Europejczycy mieli mnóstwo czasu na przygotowanie się do RODO. Przeważająca większość firm dostosowała się do wymogów nowego prawa. Oznaką tego były setki maili, jakie z pewnością każdy z nas odebrał na swojej skrzynce w ostatnich kilku dniach. Inaczej sprawa wygląda za oceanem. Tam portale muszą oszacować, czy internauta z Europy w ogóle im się opłaca. Dla przykładu – USA Today stworzyło nową stronę, zupełnie bez reklam, dla europejskich użytkowników.
Niemal każdy portal internetowy w ostatnich dniach wymagał zaakceptowania nowej polityki prywatności, abyśmy w dalszym ciągu korzystać z treści tam umieszczonych. Bez tego strona zwyczajnie nie była dostępna dla internauty. Niektórzy tropili interesujące i podchwytliwe przypadki wyskakujących okienek, w których akceptacja nowych zasad mogła nastąpić m.in. przez kliknięcie przycisku „akceptuj”, ale również „X”, które zazwyczaj służy do zamknięcia takiego baneru. Sama informacja na ten temat miała być umieszczona gdzieś na samym dnie ściany tekstu. Słowem – po staremu. Kilka dni temu Kuba przekonywał, że RODO nic nie zmieni.
Jak widać, polskie portale dalej stosują zasadę zatopienia internauty ścianą tekstu, której i tak nikt nie przeczyta. Trochę mi to się gryzie z ogólnymi zasadami RODO, które przede wszystkim kładzie nacisk na jak największą świadomość, a przede wszystkim dobrowolność zgody na przetwarzanie danych osobowych. To jednak wciąż Europa. Sprawa zupełnie inaczej wygląda wśród portali i firm, które swoje główne centrum mają poza starym kontynentem. O tym, że Facebook ucieka przed RODO, było wiadomo od dłuższego czasu. Obawiano się, że w przypadku mniejszych firm standardową praktyką będzie blokowanie internautów z Unii Europejskiej.
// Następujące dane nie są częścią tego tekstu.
(* ===== verification/Log.v ===== *)
(** * Logging (src/common/log.c)

    The level is the module's one variable; a message is one line on one of
    the two standard streams.  [text] is the message after the conversions of
    its format.  The other components call [chat_log] without looking at its
    effect, and their models leave those calls out. *)

From S2P Require Import Prelude CLib FileSys.

Inductive chat_log_level_t :=
  | CHAT_LOG_ERROR | CHAT_LOG_WARN | CHAT_LOG_INFO | CHAT_LOG_DEBUG | CHAT_LOG_TRACE.

(** The numbers of the enumeration. *)
Definition log_level_value (level : chat_log_level_t) : Z :=
  match level with
  | CHAT_LOG_ERROR => 0
  | CHAT_LOG_WARN => 1
  | CHAT_LOG_INFO => 2
  | CHAT_LOG_DEBUG => 3
  | CHAT_LOG_TRACE => 4
  end.

Record log_state := {
  g_chat_log_level : chat_log_level_t;
  log_stdout : bytes;
  log_stderr : bytes;
}.

(** The program's start. *)
Definition log_initial : log_state :=
  {| g_chat_log_level := CHAT_LOG_INFO; log_stdout := []; log_stderr := [] |}.

Definition chat_log_level_name (level : chat_log_level_t) : string :=
  match level with
  | CHAT_LOG_ERROR => "ERROR"
  | CHAT_LOG_WARN => "WARN"
  | CHAT_LOG_INFO => "INFO"
  | CHAT_LOG_DEBUG => "DEBUG"
  | CHAT_LOG_TRACE => "TRACE"
  end.

Definition chat_log_set_level (level : chat_log_level_t) (s : log_state) : log_state :=
  {| g_chat_log_level := level; log_stdout := log_stdout s; log_stderr := log_stderr s |}.

Definition chat_log_get_level (s : log_state) : chat_log_level_t := g_chat_log_level s.

Definition log_line (level : chat_log_level_t) (text : bytes) : bytes :=
  lit (chat_log_level_name level) ++ lit ": " ++ text ++ [newline].

Definition chat_log (level : chat_log_level_t) (text : bytes) (s : log_state) : log_state :=
  if log_level_value level >? log_level_value (g_chat_log_level s) then s
  else if log_level_value level <=? log_level_value CHAT_LOG_WARN then
    {| g_chat_log_level := g_chat_log_level s; log_stdout := log_stdout s;
       log_stderr := log_stderr s ++ log_line level text |}
  else
    {| g_chat_log_level := g_chat_log_level s; log_stdout := log_stdout s ++ log_line level text;
       log_stderr := log_stderr s |}.

(** What a sequence of messages leaves: on each stream the lines of the
    messages that belong to it and pass the level, in order. *)
Definition shown (s : log_state) (err : bool) (msgs : list (chat_log_level_t * bytes)) : bytes :=
  concat ((λ m, log_line m.1 m.2) <$>
    filter (λ m, log_level_value m.1 ≤ log_level_value (g_chat_log_level s)
                 ∧ (log_level_value m.1 <=? 1) = err) msgs).

Lemma chat_log_streams msgs s :
  let s' := fold_left (λ s m, chat_log m.1 m.2 s) msgs s in
  g_chat_log_level s' = g_chat_log_level s
  ∧ log_stderr s' = log_stderr s ++ shown s true msgs
  ∧ log_stdout s' = log_stdout s ++ shown s false msgs.
Proof.
  revert s. induction msgs as [|[level text] msgs IH]; intros s; cbn [fold_left fst snd].
  - by rewrite !app_nil_r.
  - destruct (IH (chat_log level text s)) as (-> & -> & ->). unfold shown, chat_log.
    rewrite !filter_cons. cbn [fst snd log_level_value].
    repeat case_match; bdec; destruct_and?; try congruence; try lia;
      cbn [fmap list_fmap concat g_chat_log_level log_stdout log_stderr fst snd];
      split_and!; rewrite <- ?app_assoc; try done; exfalso; naive_solver lia.
Qed.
USA Today stworzył europejską wersję strony, zupełnie bez reklam, zamiast dostosować ją do RODO
Internauci wytropili, że amerykański dziennik USA Today przygotował specjalną wersję swojej strony dla internautów, którzy odwiedzają ją z europejskich adresów IP. Treści, które są na niej prezentowane, są identyczne z tymi, którzy widzą amerykanie. Nie ma więc mowy o selekcjonowaniu jakichkolwiek artykułów. Po co więc odrębna wersja serwisu? Europejska wersja strony nie zawiera absolutnie żadnych reklam, ponieważ nie zbiera żadnych danych na temat odwiedzających ją osób. Jedyną informacją, którą przetwarza, jest adres IP internauty, w celu ewentualnego przekierowania go na europejską wersję serwisu.
A MESSAGE FROM USA TODAY NETWORK
It appears that you’re visiting us from a location in the European Union. We are directing you to our EU Experience.
This site does not collect personally identifiable information or persistent identifiers from, deliver a personalized experience to, or otherwise track or monitor persons reasonably identified as visiting our Site from the European Union. We do identify EU internet protocol (IP) addresses for the purpose of determining whether to direct you to USA TODAY NETWORK’s EU Experience.
This site provides news and information of USA TODAY NETWORK. We hope you enjoy the site.
To oczywiście rozwiązanie, którego nie wdroży żaden portal działający w Europie z oczywistych względów. Nikt nie może sobie pozwolić, żeby nie zarabiać na wyświetlanych reklamach. Zabawne jest jednak to, że amerykanie woleli od postaw stworzyć nową stronę, zamiast dostosować dotychczasową do wymogów RODO.